Amino acid induced self-assembled vesicles of choline oleate: pH responsive nano-carriers for targeted and localized delivery of doxorubicin for breast cancer

Abstract

• Choline Oleate ionic liquids was synthesized and characterized. • Glutamic Acid induced micellar transition was studied. • DLS, SANS and FRET were used to measure the size of the aggregates. • Stability of the vesicles were studied over dilution, pH and temperature. • The vesicles were studied for their encapsulation and release study for the anticancer drug. Traditionally administered chemotherapeutic drugs via oral or parental routes for the treatment of breast cancer often results in serious systemic side effects. To ameliorate this, efforts have been made for the advanced drug carrier system that precisely releases the drug at the targeted site and increases the therapeutic efficiency with reduced side effects. The advanced nano-carrier system with high permeability can penetrate or absorbed through the mammary fat layers of the breast and deliver the drug judiciously.

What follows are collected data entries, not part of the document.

(** One more state: the matrix has one row and one column more, and there
    is one more stick length. *)
Lemma instantiate_state_sized (w w' : world P) :
  sized (self w) ->
  instantiate_state P w = Ok (tt, w') ->
  K (self w') = K (self w) /\
  shape (pi_ (self w')) = vmake (K (self w) + 1) (K (self w) + 2) /\
  vsize (beta_ (self w')) = K (self w) + 2.
Proof.
  intros (H0 & Hpi & Hbeta) H.
  pose proof (instantiate_state_Ok_bound P _ _ H) as Hb.
  pose proof (wrap_succ_small (K (self w)) ltac:(lia)) as Hwrap.
  unfold instantiate_state in H.
  apply bind_Ok in H as (h & w0 & Hthis & H). apply this_Ok in Hthis as [-> ->].
  rewrite Hwrap in H.
  apply bind_Ok in H as ([] & w1 & Hupd & H). rewrite update_eq in Hupd.
  injection Hupd as <-.
  apply bind_Ok in H as ([] & w2 & Hrow & H).
  pose proof (sample_pi_row_shape _ _ _ _ Hrow) as Hshape2.
  pose proof (sample_pi_row_rest _ _ _ _ Hrow) as Hrest2.
  unfold same in Hshape2, Hrest2. cbn in Hshape2, Hrest2.
  injection Hrest2 as Hbeta2 HK2. clear Hrow.
  apply bind_Ok in H as (h2 & w3 & Hthis & H). apply this_Ok in Hthis as [-> ->].
  rewrite HK2, Hwrap in H.
  apply bind_Ok in H as (bu & w3 & Hbu & H). apply must_Ok in Hbu as [_ ->].
  apply bind_Ok in H as (bk & w4 & Hdraw & H).
  rewrite draw_eq in Hdraw. injection Hdraw as _ <-.
  apply bind_Ok in H as (beta' & w5 & Hset & H). apply must_Ok in Hset as [Hset ->].
  apply vset_size in Hset.
  apply bind_Ok in H as ([] & w6 & Hupd & H). rewrite update_eq in Hupd.
  injection Hupd as <-.
  apply bind_Ok in H as ([] & w7 & Hupd & H). rewrite update_eq in Hupd.
  injection Hupd as <-.
  match type of H with for_int _ _ _ ?w5 = _ => set (start := w5) in * end.
  assert (Hinv :
    K (self w') = K (self w) /\ vsize (beta_ (self w')) = K (self w) + 2 /\
    vsize (pi_ (self w')) = K (self w) + 1 /\
    forall i, 0 <= i < K (self w) + 1 ->
      vget (shape (pi_ (self w'))) i
      = Some (if i <? K (self w) + 1 then K (self w) + 2 else K (self w) + 1)).
  { refine (for_int_inv
      (fun n (_ : unit) (s : world P) =>
         K (self s) = K (self w) /\ vsize (beta_ (self s)) = K (self w) + 2 /\
         vsize (pi_ (self s)) = K (self w) + 1 /\
         forall i, 0 <= i < K (self w) + 1 ->
           vget (shape (pi_ (self s))) i
           = Some (if i <? n then K (self w) + 2 else K (self w) + 1))
      _ _ _ _ _ _ _ _ _ H).
    - lia.
    - intros n [] s [] s' Hn (HK & Hb' & Hrows & Hcols) Hbody.
      apply bind_Ok in Hbody as (hs & s0 & Hthis & Hbody).
      apply this_Ok in Hthis as [-> ->].
      apply bind_Ok in Hbody as (pu & s0 & Hpu & Hbody). apply must_Ok in Hpu as [_ ->].
      apply bind_Ok in Hbody as (bK & s0 & HbK & Hbody). apply must_Ok in HbK as [_ ->].
      apply bind_Ok in Hbody as (bK1 & s0 & HbK1 & Hbody).
      apply must_Ok in HbK1 as [_ ->].
      apply bind_Ok in Hbody as (pk & s1 & Hdraw & Hbody).
      rewrite draw_eq in Hdraw. injection Hdraw as _ <-.
      apply bind_Ok in Hbody as (pi' & s2 & Hset' & Hbody).
      apply must_Ok in Hset' as [Hset' ->]. cbn [self] in Hset'.
      apply bind_Ok in Hbody as (row & s2 & Hrow & Hbody).
      apply must_Ok in Hrow as [Hrow ->].
      apply bind_Ok in Hbody as (pi'' & s2 & Hext & Hbody).
      apply must_Ok in Hext as [Hext ->].
      apply bind_Ok in Hbody as ([] & s3 & Hupd & Hbody). rewrite update_eq in Hupd.
      injection Hupd as <-.
      apply bind_Ok in Hbody as (h3 & s4 & Hthis & Hbody).
      apply this_Ok in Hthis as [-> ->].
      apply bind_Ok in Hbody as (a & s4 & Ha & Hbody). apply must_Ok in Ha as [_ ->].
      apply bind_Ok in Hbody as ([] & s5 & Hmax & Hbody).
      rewrite raise_max_pi_eq in Hmax. injection Hmax as <-.
      apply bind_Ok in Hbody as (b & s6 & Hb2 & Hbody). apply must_Ok in Hb2 as [_ ->].
      rewrite raise_max_pi_eq in Hbody. injection Hbody as <-.
      cbn [self rng K beta_ pi_ set_max_pi set_pi].
      pose proof (set_shape _ _ _ _ _ Hset') as Hshape'.
      assert (Hlen : vsize row = K (self w) + 1).
      { pose proof (vget_shape pi' n) as Hs. rewrite Hrow, Hshape', Hcols in Hs by lia.
        rewrite Z.ltb_irrefl in Hs. cbn in Hs. injection Hs as <-. reflexivity. }
      split; [exact HK|]. split; [exact Hb'|]. split.
      + rewrite (vset_size _ _ _ _ Hext).
        assert (Hv : vsize (shape pi') = vsize (shape (pi_ (self s))))
          by (rewrite Hshape'; reflexivity).
        unfold vsize, shape in Hv. rewrite !length_fmap in Hv.
        unfold vsize in *. lia.
      + intros i Hi. rewrite (vget_shape_extend _ _ _ _ _ i Hrow Hext).
        rewrite Hshape', Hlen.
        destruct (Z.eqb_spec i n) as [->|Hne].
        * replace (n <? n + 1) with true by (symmetry; apply Z.ltb_lt; lia).
          f_equal. lia.
        * rewrite Hcols by lia.
          destruct (i <? n) eqn:E1; destruct (i <? n + 1) eqn:E2; try reflexivity.
          -- apply Z.ltb_lt in E1. apply Z.ltb_ge in E2. lia.
          -- apply Z.ltb_ge in E1. apply Z.ltb_lt in E2. lia.
    - unfold start. cbn [self rng K beta_ pi_ set_max_pi set_beta].
      split; [exact HK2|]. split.
      + unfold vsize in *. rewrite length_app. cbn. rewrite Hbeta2 in Hset. lia.
      + assert (Hshape : shape (pi_ (self w2))
                         = vmake (K (self w) + 1) (K (self w) + 1)).
        { rewrite Hshape2. unfold MetaVector.push_back, shape. rewrite fmap_app.
          fold (shape (pi_ (self w))). rewrite Hpi. cbn.
          rewrite vsize_vmake. unfold vmake.
          replace (Z.to_nat (K (self w) + 1)) with (Z.to_nat (K (self w)) + 1)%nat by lia.
          rewrite replicate_add. cbn. do 2 f_equal. lia. }
        split.
        * assert (Hv : vsize (shape (pi_ (self w2))) = K (self w) + 1)
            by (rewrite Hshape, vsize_vmake; lia).
          unfold vsize, shape in Hv. rewrite length_fmap in Hv. exact Hv.
        * intros i Hi. rewrite Hshape, vget_vmake.
          replace ((0 <=? i) && (i <? K (self w) + 1)) with true
            by (symmetry; apply andb_true_iff; split;
                [apply Z.leb_le | apply Z.ltb_lt]; lia).
          replace (i <? 0) with false by (symmetry; apply Z.ltb_ge; lia).
          reflexivity. }
  destruct Hinv as (HK & Hb' & Hrows & Hcols).
  split; [exact HK|]. split; [|exact Hb'].
  apply vget_ext.
  - rewrite vsize_vmake. unfold vsize, shape in *. rewrite length_fmap. lia.
  - intros i Hi.
    assert (Hi' : 0 <= i < K (self w) + 1).
    { unfold vsize, shape in *. rewrite length_fmap in Hi. lia. }
    rewrite Hcols, vget_vmake by exact Hi'.
    replace ((0 <=? i) && (i <? K (self w) + 1)) with true
      by (symmetry; apply andb_true_iff; split; [apply Z.leb_le | apply Z.ltb_lt]; lia).
    replace (i <? K (self w) + 1) with true by (symmetry; apply Z.ltb_lt; lia).
    reflexivity.
Qed.

Lemma add_state_sized (w w' : world P) :
  sized (self w) -> add_state P w = Ok (tt, w') ->
  sized (self w') /\ K (self w') = K (self w) + 1.
Proof.
  intros Hsized H. pose proof (add_state_K P _ _ H) as [HK Hb].
  pose proof Hsized as (H0 & _ & _).
  rewrite wrap_succ_small in HK by lia.
  unfold add_state in H.
  apply bind_Ok in H as ([] & w1 & Hinst & H).
  apply (instantiate_state_sized _ _ Hsized) in Hinst as (HK1 & Hpi1 & Hbeta1).
  apply bind_Ok in H as (h & w2 & Hthis & H). apply this_Ok in Hthis as [-> ->].
  rewrite update_eq in H. injection H as <-.
  split; [|cbn; rewrite HK1; apply wrap_succ_small; lia].
  unfold sized. cbn [self K pi_ beta_ set_K].
  rewrite HK1, wrap_succ_small by lia.
  split; [lia|]. split.
  - rewrite Hpi1. f_equal. lia.
  - rewrite Hbeta1. lia.
Qed.

Lemma add_state_keeps_sized : respects keeps_sized (add_state P).
Proof.
  intros w [] w' H Hsized. exact (proj1 (add_state_sized _ _ Hsized H)).
Qed.

Lemma grow_keeps_sized fuel min_u : respects keeps_sized (grow P fuel min_u).
Proof.
  induction fuel as [|fuel IH]; cbn [grow].
  - frame.
  - repeat first [solve [apply add_state_keeps_sized | apply IH] | frame_step].
Qed.

Lemma sample_u_keeps_sized fuel : respects keeps_sized (sample_u P fuel).
Proof.
  unfold sample_u. apply respects_bind; [exact _ | | intros min_u; apply grow_keeps_sized].
  intros w m w' H. apply sample_u_slices_Ok in H as (_ & _ & ->). reflexivity.
Qed.

(** What the growth loop leaves alone. *)
Lemma sample_pi_row_frame i :
  respects (same (fun h => (data_ h, s_ h, u_ h, m_ h, counts_ h, phi_ h,
                            gamma_ h, alpha0_ h, H_ h, memoized_log_stirling_ h)))
    (sample_pi_row P i).
Proof. unfold sample_pi_row, raise_max_pi. frame. Qed.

In our efforts towards addressing the proof of concept of drug delivery for the treatment of breast cancer, herein we had designed the pH-responsive vesicles with high permeability within the mammary fat layers. The vesicles were designed as a result of synergistic interaction between the surface active ionic liquid (SAIL), choline oleate ([Ch][Ol]) and glutamic acid (GA). [Ch][Ol] have the ability to permeate through the mammary fat layers whereas GA is a known α-amino acid and chemotherapeutic agent that can modulate the cancer cell development, proliferation and metastatic through regulating the cell signalling pathways. As such designed vesicles show good biocompatibility and pH-responsive behaviour and are formed through structurally transitioned from the micelles. Various state of the art analytical techniques were used to characterized the formation of the vesicles. These vesicles were explored for the encapsulation as well as sustained and targeted release of anticancer drug, doxorubicin. The proposed study would pave the way for the preparation of biocompatible and stimuli responsive drug carrier for targeted and localized delivery of anticancer drug to treat the breast cancer.